Der Iran sieht es als seine Aufgabe an, die Sicherheit in der für die Schifffahrt wichtigen Straße von Hormus zu gewährleisten. Dass sein Land beschuldigt werde, für Angriffe auf Öltanker im Golf von Oman verantwortlich zu sein, sei alarmierend, sagte der Sprecher des Außenministeriums in Teheran, Abbas Mussawi, am Freitag dem staatlichen Rundfunk zufolge. „Es ist unsere Aufgabe, für Sicherheit in der Straße zu sorgen, und wir haben die Besatzung der angegriffenen Tanker so schnell wie möglich gerettet.“ Die Vorwürfe Pompeos seien alarmierend.

USA schicken weiteres Kampfschiff in Region

Der Golf von Oman ist über die Straße von Hormus mit dem Persischen Golf verbunden.
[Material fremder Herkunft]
Lemma for_v_in_all_refused k vs (st : St W) :
  all_refused env config vs (world st) = true ->
  let r := for_v_in env config k vs st in
  fst r = Returns Exhausted
  /\ var_download_destination (snd r) = var_download_destination st
  /\ var_v (snd r) = match last vs with
                     | Some v => Some v
                     | None => var_v st
                     end.
Proof.
  revert st. induction vs as [|v vs IH]; intros st H; cbn zeta.
  - cbn. auto.
  - cbn [all_refused] in H. rewrite for_v_in_cons, loop_body_spec.
    destruct (attempt env config v (world st)) as [[] w]; try discriminate.
    specialize (IH (after_body w st k v (var_download_destination st)
                      [request_event v;
                       ELog WARNING
                         (MNotStarted k (method v) (metadata v))]) H).
    cbn zeta in IH. destruct IH as (I1 & I2 & I3).
    split; [exact I1|]. split; [exact I2|].
    rewrite I3. cbn [after_body var_v].
    destruct vs as [|c vs]; [reflexivity|]. rewrite last_cons_cons.
    destruct (last (c :: vs)) eqn:L; [reflexivity|].
    apply last_None in L. discriminate.
Qed.
(** * OSCAR device connections: record/replay framework

    A shallow embedding of [oscar/SleepLib/deviceconnection.cpp]: the XML
    replay events, the replay index, the connection manager and the serial
    port connection, followed by the properties proved about them.

    Conventions of the embedding.
    - [QString] is [string], [QByteArray] and [char*] buffers are
      [list byte], [qint64] and the Qt enumerations are [Z]; the width of
      [long] is a parameter, [Platform].
    - [QHash] is stdpp's [gmap]; the const [operator[]] and [value()] return
      a default-constructed value for a missing key.
    - Objects reached through pointers ([XmlReplayEvent*]) live in the list
      that owns them; a pointer is a position in that list.
    - The XML stream classes of Qt are represented by what they exchange:
      an element is a name, the ordered attribute list and the text; the
      reader delivers no element that repeats an attribute name.
    - A failed [Q_ASSERT] or a call outside a documented precondition
      ([QList::first] on an empty list) is [None]. *)

From Stdlib Require Import ZArith Lia List Ascii String.
From Stdlib.Strings Require Import Byte.
From Stdlib Require Import DecimalString HexadecimalString DecimalZ DecimalPos.
From stdpp Require Import gmap strings list fin_maps.

Local Open Scope string_scope.
Local Open Scope list_scope.
Local Open Scope Z_scope.

(** ** The C++ type [long]

    [QString::toLong] returns a [long], whose width depends on the target:
    64 bits on 64-bit Linux and macOS, 32 bits on Windows, for which the
    application is built as well ([Q_OS_WIN] in [main.cpp]). *)

Inductive LongWidth := long32 | long64.

Class Platform := long_width : LongWidth.

Definition LONG_MAX {platform : Platform} : Z :=
  match long_width with
  | long32 => 2147483647
  | long64 => 9223372036854775807
  end.

Definition LONG_MIN {platform : Platform} : Z := - LONG_MAX - 1.

(** Whether a 64-bit number survives the narrowing to [long]. *)
Definition fits_long {platform : Platform} (z : Z) : bool :=
  (LONG_MIN <=? z) && (z <=? LONG_MAX).

(** ** Qt string helpers *)

Module QString.

(** [QString::number(qint64)]: decimal, with a leading minus sign. *)
Definition number (n : Z) : string :=
  DecimalString.NilZero.string_of_int (Z.to_int n).

(** [QString::number(n, 16)] for a non-negative [n]: lower-case digits. *)
Definition number16 (n : N) : string :=
  HexadecimalString.NilZero.string_of_uint (N.to_hex_uint n).

Definition upper_char (c : ascii) : ascii :=
  let n := nat_of_ascii c in
  if ((97 <=? n) && (n <=? 122))%nat then ascii_of_nat (n - 32) else c.

(** [QString::toUpper]. *)
Fixpoint toUpper (s : string) : string :=
  match s with
  | EmptyString => EmptyString
  | String c s' => String (upper_char c) (toUpper s')
  end.

Fixpoint replicate_char (n : nat) (c : ascii) : string :=
  match n with
  | O => EmptyString
  | S n' => String c (replicate_char n' c)
  end.
(** * currency-fx-dashboard: the retrieval-and-computation core

    A shallow embedding of [core/schemas.py] and [core/fx_service.py]:
    the TTL cache, the retrying network fetch, the fallback to the bundled
    dataset and the day-by-day and aggregate statistics.

    Rates are IEEE 754 binary64 values ([PrimFloat.float]), as Python's
    [float]; strings are byte strings holding the UTF-8 text (byte-wise
    lexicographic order is code-point order, which is how Python compares
    [str]); clock readings are rationals.  Everything the process reads from
    outside (the clock, the HTTP responses, the bundled file) comes from a
    [World], and every call threads a [State] that counts what was consumed,
    so that "no network call" is a statement about that state. *)

From Stdlib Require Import ZArith QArith Qminmax Floats List String Bool Lia.
From Stdlib Require Import Permutation Sorted Mergesort Orders OrderedTypeEx.
Import ListNotations.

Set Warnings "-inexact-float".
Set Implicit Arguments.

(* ------------------------------------------------------------------ *)
(** * Python: exceptions, results, floats, dicts, lists                *)
(* ------------------------------------------------------------------ *)

Module Py.

(** The subclasses of [Exception] the pipeline can meet.  Signals that are
    only [BaseException] (task cancellation, [KeyboardInterrupt]) are outside
    the model. *)
Inductive Exn : Type :=
  (* httpx.TimeoutException *)
  | ConnectTimeout | ReadTimeout | WriteTimeout | PoolTimeout
  (* httpx.NetworkError *)
  | ConnectError | ReadError | WriteError | CloseError
  (* the other httpx.TransportError classes *)
  | ProtocolError | ProxyError | UnsupportedProtocol
  (* the other httpx.RequestError classes *)
  | DecodingError | TooManyRedirects
  (* httpx.HTTPStatusError, raised by raise_for_status, with the status *)
  | HTTPStatusError (status_code : Z)
  (* httpx exceptions that are not httpx.HTTPError *)
  | InvalidURL | CookieConflict
  (* json / builtins *)
  | JSONDecodeError | UnicodeDecodeError | OSError
  | KeyError (key : string) | IndexError | ZeroDivisionError | ValueError.

(** The classes named in an [isinstance] test of the program. *)
Inductive ExnType : Type :=
  | httpx_HTTPError | httpx_RequestError | httpx_TransportError
  | httpx_TimeoutException | httpx_NetworkError.

(** httpx's hierarchy ([httpx/_exceptions.py]):
    HTTPError > RequestError > TransportError > TimeoutException, NetworkError, ...;
    HTTPError > HTTPStatusError. *)
Definition isinstance (e : Exn) (c : ExnType) : bool :=
  match c, e with
  | httpx_TimeoutException, (ConnectTimeout | ReadTimeout | WriteTimeout | PoolTimeout) => true
  | httpx_NetworkError, (ConnectError | ReadError | WriteError | CloseError) => true
  | httpx_TransportError,
    (ConnectTimeout | ReadTimeout | WriteTimeout | PoolTimeout
     | ConnectError | ReadError | WriteError | CloseError
     | ProtocolError | ProxyError | UnsupportedProtocol) => true
  | httpx_RequestError,
    (ConnectTimeout | ReadTimeout | WriteTimeout | PoolTimeout
     | ConnectError | ReadError | WriteError | CloseError
     | ProtocolError | ProxyError | UnsupportedProtocol
     | DecodingError | TooManyRedirects) => true
  | httpx_HTTPError,
    (ConnectTimeout | ReadTimeout | WriteTimeout | PoolTimeout
     | ConnectError | ReadError | WriteError | CloseError
     | ProtocolError | ProxyError | UnsupportedProtocol
     | DecodingError | TooManyRedirects
     | HTTPStatusError _) => true
  | _, _ => false
  end.

(** A computation either returns or raises. *)
Inductive result (A : Type) : Type :=
  | Ok (a : A)
  | Raise (e : Exn).
Arguments Ok {A} a.
Arguments Raise {A} e.

Definition bind {A B} (r : result A) (k : A -> result B) : result B :=
  match r with
  | Ok a => k a
  | Raise e => Raise e
  end.

Definition is_ok {A} (r : result A) : bool :=
  match r with Ok _ => true | Raise _ => false end.

Declare Scope py_scope.
Delimit Scope py_scope with py.
Notation "'let?' x ':=' e 'in' k" := (bind e (fun x => k))
  (at level 10, x name, e at level 100, k at level 200) : py_scope.

(** ** float *)

(** [a / b] on floats: [ZeroDivisionError] when [b == 0.0] (either zero),
    the IEEE quotient otherwise. *)
Definition truediv (a b : float) : result float :=
  if PrimFloat.eqb b 0 then Raise ZeroDivisionError else Ok (a / b)%float.

(** [float(n)] for a non-negative int below 2^63 (a length). *)
Definition float_of_nat (n : nat) : float :=
  PrimFloat.of_uint63 (Uint63.of_Z (Z.of_nat n)).

(** [a / n] with [n] an int: the int is converted to a double first; that
    double is [0.0] exactly when [n] is [0]. *)
Definition truediv_int (a : float) (n : nat) : result float :=
  match n with
  | O => Raise ZeroDivisionError
  | S _ => Ok (a / float_of_nat n)%float
  end.

(** Nearest integer to [num / den] ([den > 0]), ties to the even one. *)
Definition round_half_even (num den : Z) : Z :=
  let q := (num / den)%Z in
  let r := (num mod den)%Z in
  match (2 * r ?= den)%Z with
  | Lt => q
  | Gt => (q + 1)%Z
  | Eq => if Z.even q then q else (q + 1)%Z
  end.

(** [round(x, ndigits)] for a float and [ndigits >= 0], as CPython's
    [double_round]: the exact binary value of [x] is rounded half-even to
    [ndigits] decimals ([_Py_dg_dtoa], mode 3) and the decimal is converted
    back to the nearest double ([_Py_dg_strtod]).  NaN, the infinities and
    the zeros round to themselves; above 323 digits every double does.
    Where the conversion back would leave the double range CPython raises
    [OverflowError]; here the result is then the infinity. *)
Definition round (x : float) (ndigits : nat) : float :=
  if (323 <? ndigits)%nat then x else
  match Prim2SF x with
  | S754_finite s m e =>
      let scale := (10 ^ Z.of_nat ndigits)%Z in
      let n := if (0 <=? e)%Z
               then (Z.pos m * 2 ^ e * scale)%Z
               else round_half_even (Z.pos m * scale) (2 ^ (- e)) in
      match n, scale with
      | Z.pos pn, Z.pos ps =>
          SF2Prim (SFdiv prec emax (S754_finite s pn 0) (S754_finite false ps 0))
      | _, _ => SF2Prim (S754_zero s)
      end
  | _ => x
  end.

(** [sum(xs)] over floats: the start value is the int [0], then one float
    addition per item, left to right.  (CPython 3.12 and later carry a
    compensation term along, which can move the last bits.) *)
Definition sum (xs : list float) : float :=
  fold_left PrimFloat.add xs 0%float.

(** ** dict with [str] keys, in insertion order; the keys are distinct *)

Definition dict (V : Type) : Type := list (string * V).

Definition keys {V} (d : dict V) : list string := map fst d.

Definition dict_wf {V} (d : dict V) : Prop := NoDup (keys d).

Fixpoint lookup {V} (d : dict V) (k : string) : option V :=
  match d with
  | [] => None
  | (k', v) :: d' => if String.eqb k' k then Some v else lookup d' k
  end.

(** [d[k]] *)
Definition getitem {V} (d : dict V) (k : string) : result V :=
  match lookup d k with
  | Some v => Ok v
  | None => Raise (KeyError k)
  end.

(** [d.get(k, default)] *)
Definition get {V} (d : dict V) (k : string) (default : V) : V :=
  match lookup d k with
  | Some v => v
  | None => default
  end.

(** ** list *)

(** [xs[i]] with Python's negative indices. *)
Definition list_getitem {A} (xs : list A) (i : Z) : result A :=
  let n := Z.of_nat (List.length xs) in
  let j := if (i <? 0)%Z then (i + n)%Z else i in
  if ((j <? 0) || (n <=? j))%Z then Raise IndexError
  else match nth_error xs (Z.to_nat j) with
       | Some a => Ok a
       | None => Raise IndexError
       end.

(** ** sorted() on strings *)

Module StringOrder <: TotalLeBool.
Definition t := string.
Definition leb := String.leb.
Definition leb_total : forall a1 a2, leb a1 a2 = true \/ leb a2 a1 = true :=
  String.leb_total.
End StringOrder.

Module StringSort := Sort StringOrder.

Definition sorted (xs : list string) : list string := StringSort.sort xs.

End Py.

(* ------------------------------------------------------------------ *)
(** * core/schemas.py                                                  *)
(* ------------------------------------------------------------------ *)

Module Schemas.

(** [class BreakdownChoice(str, Enum)] *)
Inductive BreakdownChoice : Type := day | none.

Definition value (b : BreakdownChoice) : string :=
  match b with
  | day => "day"
  | none => "none"
  end.

Definition BreakdownChoice_eqb (a b : BreakdownChoice) : bool :=
  match a, b with
  | day, day | none, none => true
  | _, _ => false
  end.

Record DayRecord : Type := {
  date : string;
  rate : float;
  pct_change : option float
}.

Record Totals : Type := {
  start_rate : float;
  end_rate : float;
  total_pct_change : float;
  mean_rate : float
}.

Record SummaryResponse : Type := {
  base : string;
  target : string;
  start_date : string;
  end_date : string;
  breakdown : string;
  days : option (list DayRecord);
  totals : Totals
}.

(** The constructor call of the model, with the class's defaults for the
    fields the caller leaves out: [base = "EUR"], [target = "USD"]. *)
Definition SummaryResponse_init (start_date end_date breakdown : string)
    (days : option (list DayRecord)) (totals : Totals) : SummaryResponse :=
  {| base := "EUR"; target := "USD";
     start_date := start_date; end_date := end_date;
     breakdown := breakdown; days := days; totals := totals |}.

End Schemas.

(* ------------------------------------------------------------------ *)
(** * The process and its environment                                  *)
(* ------------------------------------------------------------------ *)

Module Runtime.
Import Py.

(** [dict[str, dict[str, float]]]: date -> currency -> rate. *)
Definition Rates : Type := dict (dict float).

(** A raw document ([dict[str, Any]]): the one entry the pipeline reads,
    ["rates"], present or not, and the other top-level entries. *)
Record Document : Type := {
  doc_rates : option Rates;
  doc_rest : dict string
}.

(** [data.get("rates", {})] *)
Definition get_rates (data : Document) : Rates :=
  match doc_rates data with
  | Some r => r
  | None => []
  end.

Record Request : Type := {
  url : string;
  params : dict string
}.

(** What one GET comes to: the client raises, or a response arrives with a
    status and a body that parses as JSON or does not. *)
Record Response : Type := {
  status_code : Z;
  body : option Document
}.

Inductive Attempt : Type :=
  | GetRaises (e : Exn)
  | GetReturns (r : Response).

(** The environment: the n-th reading of the cache's timer
    ([time.monotonic], seconds), the answer to the n-th GET, the outcome of
    the n-th read of [data/sample_fx.json]. *)
Record World : Type := {
  monotonic : nat -> Q;
  http_get : nat -> Request -> Attempt;
  sample_fx : nat -> result Document
}.

(** One entry of the TTL cache. *)
Record Link : Type := {
  key : string;
  val : Document;
  expires : Q
}.

(** The process state: the module-level cache (its entries, least recently
    used first) and what has been consumed from the world so far. *)
Record State : Type := {
  _cache : list Link;
  timer_reads : nat;
  requests : list Request;      (* GETs sent, newest first *)
  sleeps : list Q;              (* backoff waits, newest first *)
  fallback_loads : nat
}.

Definition M (A : Type) : Type := State -> result A * State.

Definition ret {A} (a : A) : M A := fun s => (Ok a, s).

Definition raise {A} (e : Exn) : M A := fun s => (Raise e, s).

Definition bindM {A B} (m : M A) (k : A -> M B) : M B :=
  fun s =>
    match m s with
    | (Ok a, s') => k a s'
    | (Raise e, s') => (Raise e, s')
    end.

Definition lift {A} (r : result A) : M A := fun s => (r, s).

(** [try: body / except Exception: handler] *)
Definition try_except {A} (body : M A) (handler : Exn -> M A) : M A :=
  fun s =>
    match body s with
    | (Ok a, s') => (Ok a, s')
    | (Raise e, s') => handler e s'
    end.

Declare Scope m_scope.
Delimit Scope m_scope with M.
Notation "x <- e ;; k" := (bindM e (fun x => k))
  (at level 61, e at next level, right associativity) : m_scope.
Notation "e ;;; k" := (bindM e (fun _ => k))
  (at level 61, right associativity) : m_scope.

Definition set_cache (c : list Link) (s : State) : State :=
  {| _cache := c; timer_reads := timer_reads s; requests := requests s;
     sleeps := sleeps s; fallback_loads := fallback_loads s |}.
Die Straße von Hormus ist einer der wichtigsten Wasserwege weltweit, der vor allem für Öltransporte aus der Golfregion eine zentrale Rolle spielt. Fast ein Fünftel der Öltransporte weltweit gehen durch die Straße von Hormus. Der Iran hatte wiederholt damit gedroht, diese Passage zu sperren, sollte er sein Erdöl wegen US-Sanktionen nicht verkaufen können.

Das US-Militär verlegte zuletzt unter anderem einen Flugzeugträgerverband und eine Bomberstaffel in die Region, was Sorgen vor einem militärischen Konflikt aufkommen ließ. Am Donnerstag wurde der Zerstörer „USS Mason“ in das Gebiet in Marsch gesetzt, in dem sich der mutmaßliche Angriff auf die beiden Tanker ereignet hatte. Auch die „USS Bainbridge“ war an Ort und Stelle, wie Centcom mitteilte.

Yutaka Katada
AP/Jae C. Hong
Der japanische Reeder beschreibt den Angriff

Japanischer Reeder: Fliegende Objekte

Unterdessen bestritt der japanische Betreiber des von einem deutschen Unternehmen gemanagten Tankers, dass sein Schiff von einem Torpedo getroffen worden sei, wie es zuvor geheißen hatte. Insgesamt habe es zwei Angriffe im Abstand von einigen Stunden gegeben, sagte der Präsident der japanischen Firma Kokuka Sangyo bei einer Pressekonferenz in Tokio am Freitag. Die Besatzungsmitglieder hätten noch vor der zweiten Explosion ein „fliegendes Objekt“ gesehen, das auf sie zugesteuert sei. Die Besatzung sei mittlerweile auf den Tanker „Kokuka Courageous“ zurückgekehrt, sagte Yutaka Katada weiter.

Betroffen waren am Donnerstag ein von einem deutschen Unternehmen gemanagter Frachter, der einer japanischen Firma gehört, sowie ein Schiff einer norwegischen Reederei. Beide Tanker wurden beschädigt, die Besatzungen wurden zunächst in Sicherheit gebracht.

Angriffe auch im Mai

Der Iran untersucht die schweren Zwischenfälle. Mehrere Expertenteams seien mit Hubschraubern über das Seegebiet geflogen, in dem es Explosionen gegeben habe, sagte ein Sprecher der Rettungsabteilung der iranischen Flotte zuvor. Die Ergebnisse der Untersuchungen sollten schon bald bekanntgegeben werden, zitierte die Nachrichtenagentur IRNA den Sprecher. Erst Mitte Mai waren vier Öltanker vor der Küste der Vereinigten Arabischen Emirate (VAE) attackiert worden. Saudi-Arabien machte den Iran und von ihm unterstützte Kräfte dafür verantwortlich. Der Iran wies die Vorwürfe zurück.